The Wyoming federal court judgment was registered in Montana federal court pursuant to 28 U.S.C. § 1963. That section provides: "A judgment so registered shall have the same effect as a judgment of the district court of the district where registered and may be enforced in like manner." The District Court concluded that registration under this statute created a new judgment so that the date of the Wyoming judgment for purposes of the issuance of a writ of execution is the date that the judgment was registered in Montana federal court. The Robinsons disagree, contending that the plain language of § 1963 requires the six year period during which a writ of execution can be issued under § 25-13-101, MCA, to commence upon the date the judgment was docketed in Wyoming--December 3, 1987.

The District Court's conclusion was in response to a question of law. Accordingly, we will review questions of law to determine if the district court's interpretation is correct. Farmers Plant Aid, Inc. v. Huggans (1994), 266 Mont. 249, 252, 879 P.2d 1173, 1175. Federal courts have ruled inconsistently on whether the registration of a judgment pursuant to 28 U.S.C. § 1963 creates a new judgment date. Compare Juneau Spruce Corp. v. International Longshoremen's and Warehousemen's Union (U.S.D.C.Haw.1955), 128 F.Supp. 697, with Stanford v. Utley (8th Cir.1965), 341 F.2d 265, and United States v. Kellum (5th Cir.1975), 523 F.2d 1284.
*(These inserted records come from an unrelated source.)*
Definition sound_keys (ks : list entry) : Prop := Forall sound_entry ks /\ NoDup (map (fun e => fold_name (e_name e)) ks).
Lemma put_key_sound k v c ks : clean_key k -> clean_value v -> ok_comment c -> sound_keys ks -> sound_keys (put_key k v c ks) /\ put_key k v c ks <> [].
Proof.
  intros Hk Hv Hc [H1 H2]. destruct (put_key_cases k v c ks) as [(l1 & e & l2 & -> & _ & ->)|[Hf ->]].
  - split; [|by destruct l1]. apply Forall_app in H1 as [H1 [He H3]%Forall_cons]. split; [|by rewrite map_app in *].
    apply Forall_app. split; [done|]. constructor; [|done]. destruct He. by split.
  - split; [|by destruct ks]. split; [apply Forall_app; split; [done|]; constructor; [by split|constructor]|]. rewrite map_app. by apply fresh_name.
Qed.

Lemma put_section_sound sec c f d : clean_section sec -> ok_comment c -> (forall ks, sound_keys ks -> sound_keys (f ks)) -> (forall ks, f ks = [] -> ks = []) ->
  sound_ini d -> sound_ini (mkIni (m_pFileComment d) (put_section sec c f (m_data d))).
Proof.
  intros Hsec Hc Hf Hne [H1 H2 H3 H4 H5]. destruct (put_section_cases sec c f (m_data d)) as [(l1 & s & l2 & E & _ & ->)|[Hn ->]].
  - rewrite E in *. apply Forall_app in H2 as [H2 [[S1 S2 S3 S4] H2']%Forall_cons]. destruct (Hf (s_keys s) (conj S3 S4)) as [F1 F2]. split; cbn [m_pFileComment m_data].
    + done.
    + apply Forall_app. split; [done|]. constructor; [by split|done].
    + by rewrite map_app in *.
    + destruct l1 as [|x l1]; cbn [app tail] in *; [done|]. apply Forall_app in H4 as [H4 [? ?]%Forall_cons]. apply Forall_app. split; [done|]. by constructor.
    + destruct l1 as [|x l1]; cbn [app s_name s_keys] in *; [|done]. intros En Ek. by apply H5, Hne.
  - destruct (Hf [] ltac:(by split; constructor)) as [F1 F2]. split; cbn [m_pFileComment m_data].
    + done.
    + apply Forall_app. split; [done|]. constructor; [|done]. split; [by right|done..].
    + rewrite map_app. by apply fresh_name.
    + destruct (m_data d) as [|x l]; cbn [app tail] in *; [done|]. apply Forall_app. split; [done|]. constructor; [by apply Hsec|done].
    + destruct (m_data d) as [|x l]; cbn [app s_name s_keys] in *; [|done]. intros En. by destruct Hsec.
Qed.
Lemma AddEntry_sound sec item c d : clean_section sec -> ok_comment c ->
  (match item with Some (k, v) => clean_key k /\ clean_value v | None => True end) ->
  sound_ini d -> sound_ini (mkIni (m_pFileComment d) (AddEntry sec item c (m_data d))).
Proof.
  intros Hsec Hc Hi. destruct item as [[k v]|]; cbn [AddEntry].
  - destruct Hi as [Hk Hv]. apply put_section_sound; [done|done| |].
    + intros ks. by apply put_key_sound.
    + intros ks. destruct (put_key_cases k v c ks) as [(l1 & e & l2 & -> & _ & ->)|[_ ->]]; intros E; [by destruct l1|by destruct ks].
  - by apply put_section_sound.
Qed.
Lemma run_call_spec o s :
  orderly s -> fine_call o -> removes_own s o ->
  (run_call o s).1 = (spec_call o (fun k => value_of k s)).1 /\ orderly (run_call o s).2 /\
  (forall k, fine k -> value_of k (run_call o s).2 = (spec_call o (fun k => value_of k s)).2 k) /\ (forall k, fine k -> own k s -> own k (run_call o s).2).
Proof.
  intros O F R. destruct o as [k|k|k v|k|p|p k|re]; simpl in *.
  - destruct (getter_spec k s) as [V O']. pose proof (fun k' => getter_own k k' s) as Ow. unfold value_of at 1. destruct (getter k s) as [r s'].
    split_and!; [done|by apply O'|done|]. intros k' _ Hk. by apply Ow.
  - by rewrite has_key_view.
  - destruct F as [Fk Fv]. destruct (setter_spec k v s Fk Fv O) as [V O']. split_and!; [done|done|done|]. intros k' _ Hk. by apply setter_own.
  - destruct k as [p k]. destruct (remove_key_spec p k s F O R) as [V O']. by split_and!.
  - destruct (names_spec ({[p]} ∪ path_cache_ s) (key_cache_ s) s) as [V O']. split_and!; try done. apply O'; [|done].
    intros q [->%elem_of_singleton|Hq]%elem_of_union; [done|]. by apply (tidy_paths s (orderly_tidy s O)).
  - destruct (names_spec (path_cache_ s) (<[p := {[k]} ∪ default ∅ (key_cache_ s !! p)]> (key_cache_ s)) s) as [V O']. split_and!; try done. apply O'; [|done].
    intros q. apply (tidy_paths s (orderly_tidy s O)).
  - destruct (save_spec re s O) as [V O']. split_and!; try done. intros k Fk. by apply save_own.
Qed.
Lemma spec_calls_ext l m m' : Forall fine_call l -> (forall k, fine k -> m k = m' k) ->
  (spec_calls l m).1 = (spec_calls l m').1 /\ forall k, fine k -> (spec_calls l m).2 k = (spec_calls l m').2 k.
Proof.
  intros F. revert m m'. induction F as [|o l Fo F IH]; intros m m' E; [done|]. simpl.
  assert ((spec_call o m).1 = (spec_call o m').1 /\ forall k, fine k -> (spec_call o m).2 k = (spec_call o m').2 k) as [E1 E2].
  { destruct o; simpl in *; rewrite ?E by done; split; try done; intros k' Fk'; case_bool_decide; auto. }
  destruct (spec_call o m) as [a n], (spec_call o m') as [a' n']. simpl in *. destruct (IH n n' E2) as [F1 F2].
  destruct (spec_calls l n), (spec_calls l n'). simpl in *. split; [congruence|done].
Qed.
Lemma run_calls_spec l s :
  orderly s -> Forall fine_call l -> Forall (removes_own s) l ->
  (run_calls l s).1 = (spec_calls l (fun k => value_of k s)).1 /\ orderly (run_calls l s).2 /\
  (forall k, fine k -> value_of k (run_calls l s).2 = (spec_calls l (fun k => value_of k s)).2 k).
Proof.
  intros O F. revert s O. induction F as [|o l Fo F IH]; intros s O R; [done|]. apply Forall_cons in R as [R1 R2]. simpl.
  destruct (run_call_spec o s O Fo R1) as (A & O' & V & Ow). destruct (run_call o s) as [a s']. destruct (spec_call o _) as [a' m]. simpl in *.
  assert (Forall (removes_own s') l) as R'.
  { rewrite Forall_forall in *. intros x Hx. specialize (R2 x Hx). specialize (F x Hx). destruct x; simpl in *; auto. }
  destruct (IH s' O' R') as (A' & O'' & V'). destruct (spec_calls_ext l (fun k => value_of k s') m F V) as [E1 E2].
  destruct (run_calls l s') as [r s'']. destruct (spec_calls l m) as [r' m']. simpl in *. split_and!; [congruence|done|]. intros k Fk. by rewrite V', E2.
Qed.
The Ninth Circuit Court, in Marx v. Go Publishing Co. (9th Cir.1983), 721 F.2d 1272, ruled that § 1963 created a new judgment when it was filed in federal court. In that opinion, however, the court looked to California state law and determined that "[u]nder analogous California law, the ten year period for a valid and enforceable judgment of a sister state runs anew from the time of its filing in the state superior court...." Marx, 721 F.2d at 1273. The court then stated "[w]e discern no reason why the statute of limitations rule of the state should not apply to the federal proceedings." Marx, 721 F.2d at 1273.

When the Wyoming judgment was registered in Montana federal court, Montana had not yet adopted the Uniform Enforcement of Foreign Judgments Act. Section 25-9-303, MCA, provided for the registration of a federal judgment in state court, however, it was limited to judgments rendered in the Circuit or District Court of the United States, Ninth Circuit, District of Montana. This statute does not address the registration of judgments of a sister state, as did the California statute in Marx. Therefore, we have no analogous state authority upon which to rely at the time the judgment was registered and Marx is inapplicable.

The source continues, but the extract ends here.